L’ultimo aspetto sul quale vorrei attirare la vostra attenzione è la partecipazione della città a questo momento nato in Università per un pubblico universitario. I Convegni sono iniziati nei primi mesi del 1998 come lezioni straordinarie tenute da don Giacomo Tantardini all’interno del corso di Storia della Chiesa in età moderna e contemporanea tenuto dal professor Giuseppe Butturini, del Dipartimento di Storia. A poco a poco però le lezioni hanno, per così dire, cominciato a vivere di vita propria, attirando vari studenti di altre facoltà e anche uditori esterni, comprese personalità della vita civile: l’esempio più significativo da questo punto di vista è il procuratore Pietro Calogero, qui seduto al tavolo – lo salutiamo con particolare simpatia e affetto –, che ci ha svelato a più riprese i frutti della sua lunga frequentazione con il pensiero di Agostino. Molti ormai sono gli esponenti della vita civile ed ecclesiale, gli imprenditori e le persone di cultura, ma anche i semplici appassionati che frequentano costantemente questi incontri: è un momento di apertura importante dell’Università alla città. Questo credo dipenda anche dal fatto che il nostro Ateneo accoglie molto volentieri, in nome della patavina libertas, il dialogo di cui è intessuta la cultura contemporanea. E la voce di Agostino, che don Giacomo ci trasmette, in questo dialogo, in questa sinfonia, ha pieno diritto di cittadinanza, come l’ospitalità in quest’aula magna vuole dimostrare.

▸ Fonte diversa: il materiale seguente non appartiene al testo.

(** Both [cleanup_unused_models] drop the idle identifiers. *)
Lemma cleanup_unused_models_spec (m : Manager) (current_time d : float) :
  same_keys m ->
  LMDeploy.cleanup_unused_models current_time d m
    = (Ret tt, drop_all (collect_idle current_time d m) m) /\
  VLLM.cleanup_unused_models current_time d m
    = (Ret tt, drop_all (collect_idle current_time d m) m).
Proof.
  intros Hk. split.
  - unfold LMDeploy.cleanup_unused_models.
    unfold mbind at 1. unfold M_bind at 1. unfold bind at 1. unfold get at 1.
    by apply for_each_unload; [apply lmdeploy_unloads|].
  - unfold VLLM.cleanup_unused_models.
    unfold mbind at 1. unfold M_bind at 1. unfold bind at 1. unfold get at 1.
    by apply for_each_unload; [apply vllm_unloads|].
Qed.

Lemma two_models_keys : same_keys two_models.
Proof. unfold two_models. do 2 apply same_keys_cache_model. apply same_keys_new. Defined.

(** ** C4: [unload_model] *)

(** C4. [unload_model x] on a manager that does not cache [x] returns
    [False] and leaves the manager as it was. On a manager that caches
    [x] it returns [True] and [x] is gone from the cache and from both
    auxiliary maps, every other entry and every lock staying as they
    were; this is so for every pipeline, whether it has no [close], a
    [close] that returns or a [close] that raises. Stated for both
    managers (the vLLM one has no cleanup step). *)
Theorem unload_model_correct (m : Manager) (x : string) :
  same_keys m ->
  (_models m !! x = None ->
     LMDeploy.unload_model x m = (Ret false, m) /\
     VLLM.unload_model x m = (Ret false, m)) /\
  (forall pipe, _models m !! x = Some pipe ->
     exists m',
       LMDeploy.unload_model x m = (Ret true, m') /\
       VLLM.unload_model x m = (Ret true, m') /\
       _models m' = delete x (_models m) /\
       _model_configs m' = delete x (_model_configs m) /\
       _last_used m' = delete x (_last_used m) /\
       _loading_locks m' = _loading_locks m).
Proof.
  intros Hk. split.
  - intros Hx. split; [by apply lmdeploy_unload_absent | by apply vllm_unload_absent].
  - intros pipe Hx. exists (drop x m).
    rewrite (lmdeploy_unload_cached m x pipe), (vllm_unload_cached m x pipe) by done.
    by repeat split.
Qed.

(** The pipeline of ["old"] raises in [close]; ["old"] is unloaded all
    the same. *)
Lemma unload_model_correct_witness :
  close (stubborn 0) = Some (Raise (RuntimeError "close failed")) /\
  exists m',
    LMDeploy.unload_model "old" two_models = (Ret true, m') /\
    VLLM.unload_model "old" two_models = (Ret true, m') /\
    _models m' = delete "old" (_models two_models) /\
    _model_configs m' = delete "old" (_model_configs two_models) /\
    _last_used m' = delete "old" (_last_used two_models) /\
    _loading_locks m' = _loading_locks two_models.
Proof.
  split; [reflexivity|].
  apply (proj2 (unload_model_correct two_models "old" two_models_keys) (stubborn 0)).
  vm_compute. reflexivity.
Defined.

(** ** C5: [cleanup_unused_models] *)

(** C5. For every idle bound [d] and every clock reading,
    [cleanup_unused_models d] returns normally and removes exactly the
    entries whose idle time, the clock reading minus [last_used],
    exceeds [d]: such an entry is gone from the cache and both
    auxiliary maps, and every other entry keeps its handle, its
    configuration and its timestamp (the cached identifiers are those
    that have a timestamp). The locks are untouched. Both managers
    behave alike. *)
Theorem cleanup_unused_models_correct (m : Manager) (current_time d : float) :
  same_keys m ->
  exists m',
    LMDeploy.cleanup_unused_models current_time d m = (Ret tt, m') /\
    VLLM.cleanup_unused_models current_time d m = (Ret tt, m') /\
    _loading_locks m' = _loading_locks m /\
    (forall x, is_Some (_last_used m !! x) <-> is_Some (_models m !! x)) /\
    forall x,
      if is_idle current_time d m x
      then _models m' !! x = None /\
           _model_configs m' !! x = None /\
           _last_used m' !! x = None
      else _models m' !! x = _models m !! x /\
           _model_configs m' !! x = _model_configs m !! x /\
           _last_used m' !! x = _last_used m !! x.
Proof.
  intros Hk. exists (drop_all (collect_idle current_time d m) m).
  destruct (cleanup_unused_models_spec m current_time d Hk) as (Hl & Hv).
  split; [exact Hl|]. split; [exact Hv|]. split; [|split].
  - apply drop_all_locks.
  - intros x. apply (same_keys_lookup m x Hk).
  - intros x.
    destruct (drop_all_lookup (collect_idle current_time d m) m x) as [Hin Hout].
    destruct (is_idle current_time d m x) eqn:Hi.
    + apply Hin. by apply elem_of_collect_idle.
    + apply Hout. rewrite elem_of_collect_idle. congruence.
Qed.

(** At time 100 with bound 60, ["old"] (idle for 90) goes and ["new"]
    (idle for 5) stays. *)
Lemma cleanup_unused_models_correct_witness :
  is_idle 100%float 60%float two_models "old" = true /\
  is_idle 100%float 60%float two_models "new" = false /\
  exists m',
    LMDeploy.cleanup_unused_models 100%float 60%float two_models = (Ret tt, m') /\
    _models m' !! "old" = None /\
    _models m' !! "new" = Some (echo 1 "hi") /\
    _last_used m' !! "new" = Some 95%float.
Proof.
  split; [vm_compute; reflexivity|]. split; [vm_compute; reflexivity|].
  destruct (cleanup_unused_models_correct two_models 100%float 60%float two_models_keys)
    as (m' & Hl & _ & _ & _ & Hx).
  exists m'. split; [exact Hl|].
  pose proof (Hx "old") as Hold. pose proof (Hx "new") as Hnew.
  replace (is_idle 100%float 60%float two_models "old") with true in Hold
    by (vm_compute; reflexivity).
  replace (is_idle 100%float 60%float two_models "new") with false in Hnew
    by (vm_compute; reflexivity).
  destruct Hold as (Ho & _). destruct Hnew as (Hn & _ & Hu).
  split; [exact Ho|]. split.
  - rewrite Hn. vm_compute. reflexivity.
  - rewrite Hu. vm_compute. reflexivity.
Defined.

(** ** C10: the three maps hold the same identifiers *)

Lemma lmdeploy_load_inserts E now x kw m cs h w' :
  same_keys m ->
  LMDeploy.load_model E now x kw (mkWorld m cs) = Some (Some h, w') ->
  _models (manager w') !! x = Some h /\
  is_Some (_model_configs (manager w') !! x) /\
  _last_used (manager w') !! x = Some now.
Proof.
  intros Hk Hload.
  destruct (LMDeploy.LMDEPLOY_AVAILABLE E) eqn:Ha;
    [|by rewrite lmdeploy_load_unavailable in Hload].
  destruct (_models m !! x) as [h0|] eqn:Hx.
  - rewrite (lmdeploy_load_cached E now x kw m cs h0) in Hload by done.
    injection Hload as -> <-. simpl. rewrite lookup_insert_eq.
    repeat split; [done|]. apply (same_keys_lookup m x Hk). eauto.
  - destruct (held x m) eqn:Hl.
    + unfold LMDeploy.load_model in Hload. rewrite await_call_steps in Hload by done.
      simpl in Hload. rewrite lmdeploy_start_busy in Hload by done.
      simpl in Hload. by rewrite Hl in Hload.
    + rewrite lmdeploy_load_fresh in Hload by done.
      destruct (LMDeploy.pipeline E _ _ _) as [pipe| |e]; [|done..].
      injection Hload as -> <-. simpl. by rewrite !lookup_insert_eq.
Qed.

Lemma vllm_load_inserts E now x kw m cs h w' :
  same_keys m ->
  VLLM.load_model E now x kw (mkWorld m cs) = Some (Some h, w') ->
  _models (manager w') !! x = Some h /\
  is_Some (_model_configs (manager w') !! x) /\
  _last_used (manager w') !! x = Some now.
Proof.
  intros Hk Hload.
  destruct (VLLM.VLLM_AVAILABLE E) eqn:Ha;
    [|by rewrite vllm_load_unavailable in Hload].
  destruct (_models m !! x) as [h0|] eqn:Hx.
  - rewrite (vllm_load_cached E now x kw m cs h0) in Hload by done.
    injection Hload as -> <-. simpl. rewrite lookup_insert_eq.
    repeat split; [done|]. apply (same_keys_lookup m x Hk). eauto.
  - destruct (held x m) eqn:Hl.
    + unfold VLLM.load_model in Hload. rewrite await_call_steps in Hload by done.
      simpl in Hload. unfold VLLM.start in Hload. rewrite Ha in Hload. simpl in Hload.
      rewrite (cached_None _ _ _ Hx), held_ensure_lock, Hl in Hload.
      simpl in Hload. by rewrite held_ensure_lock, Hl in Hload.
    + rewrite vllm_load_fresh in Hload by done.
      destruct (VLLM.AsyncEngineArgs _ _ _ _) as [args|e]; [|done].
      destruct (VLLM.from_engine_args _ _ _) as [engine|e]; [|done].
      injection Hload as -> <-. simpl. by rewrite !lookup_insert_eq.
Qed.

(** C10. Every operation of either manager takes a manager whose cache,
    configuration map and timestamp map hold the same identifiers to a
    manager of which this is true again: each uninterrupted stretch of
    [load_model] (so every interleaving of calls), a whole
    [load_model] call, [unload_model] and [cleanup_unused_models]. A
    [load_model] that returns a handle leaves the identifier in all
    three maps, and [unload_model] leaves it in none of them. *)
Theorem same_keys_preserved (m : Manager) :
  same_keys m ->
  (forall E now inv t cs t' w',
     LMDeploy.load_model_step E now inv t (mkWorld m cs) = Some (t', w') ->
     same_keys (manager w')) /\
  (forall E now inv t cs t' w',
     VLLM.load_model_step E now inv t (mkWorld m cs) = Some (t', w') ->
     same_keys (manager w')) /\
  (forall E sched ts cs,
     same_keys (manager (run (LMDeploy.load_model_step E) sched ts (mkWorld m cs)).2)) /\
  (forall E sched ts cs,
     same_keys (manager (run (VLLM.load_model_step E) sched ts (mkWorld m cs)).2)) /\
  (forall E now x kw cs h w',
     LMDeploy.load_model E now x kw (mkWorld m cs) = Some (Some h, w') ->
     same_keys (manager w') /\
     _models (manager w') !! x = Some h /\
     is_Some (_model_configs (manager w') !! x) /\
     is_Some (_last_used (manager w') !! x)) /\
  (forall E now x kw cs h w',
     VLLM.load_model E now x kw (mkWorld m cs) = Some (Some h, w') ->
     same_keys (manager w') /\
     _models (manager w') !! x = Some h /\
     is_Some (_model_configs (manager w') !! x) /\
     is_Some (_last_used (manager w') !! x)) /\
  (forall x unload_model,
     unload_model = LMDeploy.unload_model \/ unload_model = VLLM.unload_model ->
     let m' := (unload_model x m).2 in
     same_keys m' /\
     _models m' !! x = None /\ _model_configs m' !! x = None /\ _last_used m' !! x = None) /\
  (forall current_time d,
     same_keys (LMDeploy.cleanup_unused_models current_time d m).2 /\
     same_keys (VLLM.cleanup_unused_models current_time d m).2).
Proof.
  intros Hk. repeat apply conj.
  - intros E now inv t cs t' w'. by apply lmdeploy_step_keys.
  - intros E now inv t cs t' w'. by apply vllm_step_keys.
  - intros E sched ts cs.
    apply (run_preserves _ (fun w => same_keys (manager w))); [|done].
    intros ???????. by eapply lmdeploy_step_keys.
  - intros E sched ts cs.
    apply (run_preserves _ (fun w => same_keys (manager w))); [|done].
    intros ???????. by eapply vllm_step_keys.
  - intros E now x kw cs h w' Hload.
    destruct (lmdeploy_load_inserts _ _ _ _ _ _ _ _ Hk Hload) as (? & ? & ?).
    split; [|split; [done|split; [done|eauto]]].
    apply (await_call_preserves _ (fun w => same_keys (manager w)) now
             (Invoke x kw) (mkWorld m cs) (Some h) w'
             (fun now inv t w t' w' => lmdeploy_step_keys E now inv t w t' w') Hk Hload).
  - intros E now x kw cs h w' Hload.
    destruct (vllm_load_inserts _ _ _ _ _ _ _ _ Hk Hload) as (? & ? & ?).
    split; [|split; [done|split; [done|eauto]]].
    apply (await_call_preserves _ (fun w => same_keys (manager w)) now
             (Invoke x kw) (mkWorld m cs) (Some h) w'
             (fun now inv t w t' w' => vllm_step_keys E now inv t w t' w') Hk Hload).
  - intros x unload_model Hu m'.
    assert (m' = drop x m) as ->.
    { unfold m'. destruct Hu as [-> | ->];
        [rewrite lmdeploy_unloads | rewrite vllm_unloads]; done. }
    split; [by apply same_keys_drop|]. simpl. by rewrite !lookup_delete_eq.
  - intros current_time d.
    destruct (cleanup_unused_models_spec m current_time d Hk) as (Hl & Hv).
    rewrite Hl, Hv. simpl. split; by apply same_keys_drop_all.
Qed.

Vorrei che mi permetteste un’ultima annotazione. Non è frequente assistere alla conferenza di un cardinale nell’aula magna dell’Ateneo patavino, ma sono lieto che questo avvenga. Definire il concetto di laicità è difficile e non mi ci avventuro. Ma per me laicità significa non certo laicismo, bensì apertura al dialogo, disponibilità all’ascolto, consapevolezza della necessità, per un uomo che voglia essere tale, di una ricerca che è anche una continua domanda di senso, che può e forse deve durare tutta la vita e per cui non si sa fino alla fine quale sarà la risposta. Ecco, se è così, allora possiamo veramente dirci anche stasera che l’Università di Padova è così profondamente laica da non temere, anzi da essere lieta, oltre che onorata, di ascoltare il cardinale Scola, che accogliamo con deferente rispetto e sincera cordialità.